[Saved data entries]
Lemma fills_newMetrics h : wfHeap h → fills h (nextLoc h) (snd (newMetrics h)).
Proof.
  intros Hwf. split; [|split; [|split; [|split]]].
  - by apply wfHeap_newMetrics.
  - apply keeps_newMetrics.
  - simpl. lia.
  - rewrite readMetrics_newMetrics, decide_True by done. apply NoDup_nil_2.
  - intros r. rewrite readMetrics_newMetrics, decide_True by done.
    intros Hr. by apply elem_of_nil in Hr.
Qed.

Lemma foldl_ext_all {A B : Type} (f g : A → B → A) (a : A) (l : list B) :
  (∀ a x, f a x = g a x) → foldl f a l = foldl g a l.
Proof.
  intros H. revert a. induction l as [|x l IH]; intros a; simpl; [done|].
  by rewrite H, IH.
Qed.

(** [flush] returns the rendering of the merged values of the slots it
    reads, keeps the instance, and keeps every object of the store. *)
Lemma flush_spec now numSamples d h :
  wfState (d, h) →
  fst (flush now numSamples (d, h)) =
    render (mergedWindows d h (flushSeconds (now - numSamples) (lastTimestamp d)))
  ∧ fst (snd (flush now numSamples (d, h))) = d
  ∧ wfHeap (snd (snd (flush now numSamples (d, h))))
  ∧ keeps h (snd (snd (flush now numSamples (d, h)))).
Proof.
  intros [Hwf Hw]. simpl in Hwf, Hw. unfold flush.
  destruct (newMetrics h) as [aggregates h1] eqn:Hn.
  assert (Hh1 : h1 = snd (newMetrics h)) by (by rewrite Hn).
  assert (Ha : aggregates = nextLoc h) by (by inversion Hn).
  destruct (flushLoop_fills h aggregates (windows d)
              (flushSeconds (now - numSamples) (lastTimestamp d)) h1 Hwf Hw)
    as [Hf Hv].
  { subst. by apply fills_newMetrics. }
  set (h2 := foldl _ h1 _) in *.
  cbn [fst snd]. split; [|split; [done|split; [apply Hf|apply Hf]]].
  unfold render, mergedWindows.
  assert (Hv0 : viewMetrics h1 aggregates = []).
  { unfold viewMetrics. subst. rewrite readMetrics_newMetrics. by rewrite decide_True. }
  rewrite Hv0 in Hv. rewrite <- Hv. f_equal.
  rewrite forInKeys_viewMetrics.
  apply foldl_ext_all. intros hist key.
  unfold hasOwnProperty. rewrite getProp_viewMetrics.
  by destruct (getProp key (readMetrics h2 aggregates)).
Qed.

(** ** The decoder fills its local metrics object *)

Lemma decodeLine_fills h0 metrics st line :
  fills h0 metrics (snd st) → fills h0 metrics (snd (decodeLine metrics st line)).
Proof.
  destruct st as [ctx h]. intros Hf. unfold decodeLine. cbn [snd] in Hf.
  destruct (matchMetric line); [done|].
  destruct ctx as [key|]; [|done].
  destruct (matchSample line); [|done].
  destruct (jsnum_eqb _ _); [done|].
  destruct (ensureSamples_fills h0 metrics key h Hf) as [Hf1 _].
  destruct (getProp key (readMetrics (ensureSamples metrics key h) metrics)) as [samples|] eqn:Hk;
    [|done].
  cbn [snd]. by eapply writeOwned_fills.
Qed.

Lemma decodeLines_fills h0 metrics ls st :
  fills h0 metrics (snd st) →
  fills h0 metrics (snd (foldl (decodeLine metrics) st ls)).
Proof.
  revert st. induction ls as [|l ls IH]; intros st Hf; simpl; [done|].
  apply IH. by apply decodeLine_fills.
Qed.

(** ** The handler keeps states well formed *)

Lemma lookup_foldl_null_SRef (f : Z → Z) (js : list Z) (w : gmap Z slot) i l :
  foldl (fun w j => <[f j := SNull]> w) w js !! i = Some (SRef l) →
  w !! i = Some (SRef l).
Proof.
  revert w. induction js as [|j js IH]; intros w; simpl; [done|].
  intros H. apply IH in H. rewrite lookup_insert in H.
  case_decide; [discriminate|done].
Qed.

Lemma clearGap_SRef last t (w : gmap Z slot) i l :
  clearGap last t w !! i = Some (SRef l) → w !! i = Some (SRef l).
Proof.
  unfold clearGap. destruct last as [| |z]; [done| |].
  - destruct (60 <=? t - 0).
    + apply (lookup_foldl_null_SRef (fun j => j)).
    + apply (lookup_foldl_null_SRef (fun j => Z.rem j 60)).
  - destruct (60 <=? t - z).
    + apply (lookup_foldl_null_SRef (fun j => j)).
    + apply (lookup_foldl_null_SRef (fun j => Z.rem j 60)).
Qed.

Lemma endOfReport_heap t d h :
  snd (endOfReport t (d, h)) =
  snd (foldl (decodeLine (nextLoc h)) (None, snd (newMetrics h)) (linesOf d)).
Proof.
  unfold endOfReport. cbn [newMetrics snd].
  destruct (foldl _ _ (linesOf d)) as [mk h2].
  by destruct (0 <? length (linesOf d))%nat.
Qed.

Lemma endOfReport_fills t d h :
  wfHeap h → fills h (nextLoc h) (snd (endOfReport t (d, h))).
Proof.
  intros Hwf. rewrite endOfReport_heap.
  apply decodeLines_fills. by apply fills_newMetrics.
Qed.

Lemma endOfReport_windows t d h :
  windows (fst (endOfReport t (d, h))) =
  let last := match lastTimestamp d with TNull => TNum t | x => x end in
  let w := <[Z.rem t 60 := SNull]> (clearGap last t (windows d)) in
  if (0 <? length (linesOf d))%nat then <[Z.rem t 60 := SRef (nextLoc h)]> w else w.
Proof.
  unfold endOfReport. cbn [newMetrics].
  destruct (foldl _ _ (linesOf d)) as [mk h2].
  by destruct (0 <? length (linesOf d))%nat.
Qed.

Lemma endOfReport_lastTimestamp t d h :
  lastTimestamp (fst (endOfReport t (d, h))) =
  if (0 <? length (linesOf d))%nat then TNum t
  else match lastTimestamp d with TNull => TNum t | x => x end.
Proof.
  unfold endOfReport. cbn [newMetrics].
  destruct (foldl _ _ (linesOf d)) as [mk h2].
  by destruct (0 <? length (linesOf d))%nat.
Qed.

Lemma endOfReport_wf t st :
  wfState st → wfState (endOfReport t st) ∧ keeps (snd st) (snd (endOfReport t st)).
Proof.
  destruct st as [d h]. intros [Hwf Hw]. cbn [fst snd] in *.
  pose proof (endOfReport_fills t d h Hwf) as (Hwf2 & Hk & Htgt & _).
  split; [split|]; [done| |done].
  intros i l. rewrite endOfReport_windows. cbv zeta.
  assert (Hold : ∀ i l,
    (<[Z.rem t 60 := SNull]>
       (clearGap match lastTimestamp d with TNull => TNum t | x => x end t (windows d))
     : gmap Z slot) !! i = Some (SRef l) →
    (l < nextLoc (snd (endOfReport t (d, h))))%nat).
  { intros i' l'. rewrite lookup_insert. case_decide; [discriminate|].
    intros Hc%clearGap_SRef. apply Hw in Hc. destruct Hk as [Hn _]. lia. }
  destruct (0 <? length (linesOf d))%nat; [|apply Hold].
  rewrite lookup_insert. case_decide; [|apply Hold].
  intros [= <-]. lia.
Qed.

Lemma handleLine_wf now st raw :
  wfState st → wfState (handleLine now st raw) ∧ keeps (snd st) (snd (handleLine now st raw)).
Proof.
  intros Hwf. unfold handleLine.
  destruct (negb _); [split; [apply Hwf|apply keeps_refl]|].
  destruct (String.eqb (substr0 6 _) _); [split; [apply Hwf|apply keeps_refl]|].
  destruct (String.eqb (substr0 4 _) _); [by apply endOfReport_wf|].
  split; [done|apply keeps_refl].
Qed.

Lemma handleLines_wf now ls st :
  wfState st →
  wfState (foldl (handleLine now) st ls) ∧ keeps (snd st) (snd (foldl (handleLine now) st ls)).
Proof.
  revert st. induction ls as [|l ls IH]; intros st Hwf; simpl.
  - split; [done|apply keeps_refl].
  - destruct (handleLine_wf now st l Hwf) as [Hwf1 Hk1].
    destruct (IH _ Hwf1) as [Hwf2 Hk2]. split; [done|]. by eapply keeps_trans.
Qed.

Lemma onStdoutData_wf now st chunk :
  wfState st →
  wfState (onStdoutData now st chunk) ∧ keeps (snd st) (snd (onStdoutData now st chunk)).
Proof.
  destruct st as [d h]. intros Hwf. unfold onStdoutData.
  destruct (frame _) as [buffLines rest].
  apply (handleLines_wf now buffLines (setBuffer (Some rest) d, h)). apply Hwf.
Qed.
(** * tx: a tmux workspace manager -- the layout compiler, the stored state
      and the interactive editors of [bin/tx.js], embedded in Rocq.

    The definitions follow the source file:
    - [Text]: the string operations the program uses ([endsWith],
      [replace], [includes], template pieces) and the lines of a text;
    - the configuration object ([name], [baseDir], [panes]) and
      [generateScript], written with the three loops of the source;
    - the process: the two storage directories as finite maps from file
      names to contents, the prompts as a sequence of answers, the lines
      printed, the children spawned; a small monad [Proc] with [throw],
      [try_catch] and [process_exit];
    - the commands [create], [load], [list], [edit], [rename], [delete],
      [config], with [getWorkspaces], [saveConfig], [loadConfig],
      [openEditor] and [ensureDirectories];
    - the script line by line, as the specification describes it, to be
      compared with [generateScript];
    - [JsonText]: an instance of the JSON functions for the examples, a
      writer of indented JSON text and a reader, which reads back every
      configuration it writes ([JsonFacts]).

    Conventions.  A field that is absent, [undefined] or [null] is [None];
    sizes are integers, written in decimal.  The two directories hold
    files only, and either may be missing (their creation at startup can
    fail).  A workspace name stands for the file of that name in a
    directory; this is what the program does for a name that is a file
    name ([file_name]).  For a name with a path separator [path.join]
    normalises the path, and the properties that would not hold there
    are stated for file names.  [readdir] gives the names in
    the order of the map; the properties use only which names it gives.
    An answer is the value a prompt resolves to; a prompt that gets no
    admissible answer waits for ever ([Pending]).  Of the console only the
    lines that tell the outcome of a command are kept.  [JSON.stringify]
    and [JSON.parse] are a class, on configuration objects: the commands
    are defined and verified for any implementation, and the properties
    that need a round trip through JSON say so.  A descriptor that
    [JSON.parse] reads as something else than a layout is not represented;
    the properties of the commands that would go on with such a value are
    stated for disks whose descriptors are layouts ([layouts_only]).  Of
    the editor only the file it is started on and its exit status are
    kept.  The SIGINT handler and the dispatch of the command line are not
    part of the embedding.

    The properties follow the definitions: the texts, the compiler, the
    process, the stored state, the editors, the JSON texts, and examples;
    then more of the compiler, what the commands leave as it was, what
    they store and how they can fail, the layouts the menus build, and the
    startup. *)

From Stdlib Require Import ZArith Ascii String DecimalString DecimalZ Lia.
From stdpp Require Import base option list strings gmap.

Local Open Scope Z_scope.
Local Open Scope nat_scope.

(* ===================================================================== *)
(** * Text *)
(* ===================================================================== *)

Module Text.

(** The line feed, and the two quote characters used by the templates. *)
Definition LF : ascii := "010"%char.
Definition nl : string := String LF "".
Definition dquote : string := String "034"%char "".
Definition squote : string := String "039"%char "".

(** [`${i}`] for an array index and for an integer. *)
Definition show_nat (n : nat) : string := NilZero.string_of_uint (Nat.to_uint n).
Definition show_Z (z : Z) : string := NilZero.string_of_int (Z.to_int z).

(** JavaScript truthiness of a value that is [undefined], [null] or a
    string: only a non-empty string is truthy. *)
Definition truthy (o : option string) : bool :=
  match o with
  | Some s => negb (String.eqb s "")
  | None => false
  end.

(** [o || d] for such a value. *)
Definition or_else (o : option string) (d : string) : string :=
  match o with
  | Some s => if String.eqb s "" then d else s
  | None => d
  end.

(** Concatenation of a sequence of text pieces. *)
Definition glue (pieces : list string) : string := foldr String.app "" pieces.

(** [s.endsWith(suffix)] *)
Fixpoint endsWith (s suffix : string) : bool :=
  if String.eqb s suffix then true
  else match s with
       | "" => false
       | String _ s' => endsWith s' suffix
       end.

[What to work on] Would you copy out exactly the lines above that start at the one containing "cbn [fst snd]." and end at the one containing "Lemma decodeLine_fills h0", inclusive?

[Exercise solution]
  cbn [fst snd]. split; [|split; [done|split; [apply Hf|apply Hf]]].
  unfold render, mergedWindows.
  assert (Hv0 : viewMetrics h1 aggregates = []).
  { unfold viewMetrics. subst. rewrite readMetrics_newMetrics. by rewrite decide_True. }
  rewrite Hv0 in Hv. rewrite <- Hv. f_equal.
  rewrite forInKeys_viewMetrics.
  apply foldl_ext_all. intros hist key.
  unfold hasOwnProperty. rewrite getProp_viewMetrics.
  by destruct (getProp key (readMetrics h2 aggregates)).
Qed.

(** ** The decoder fills its local metrics object *)

Lemma decodeLine_fills h0 metrics st line :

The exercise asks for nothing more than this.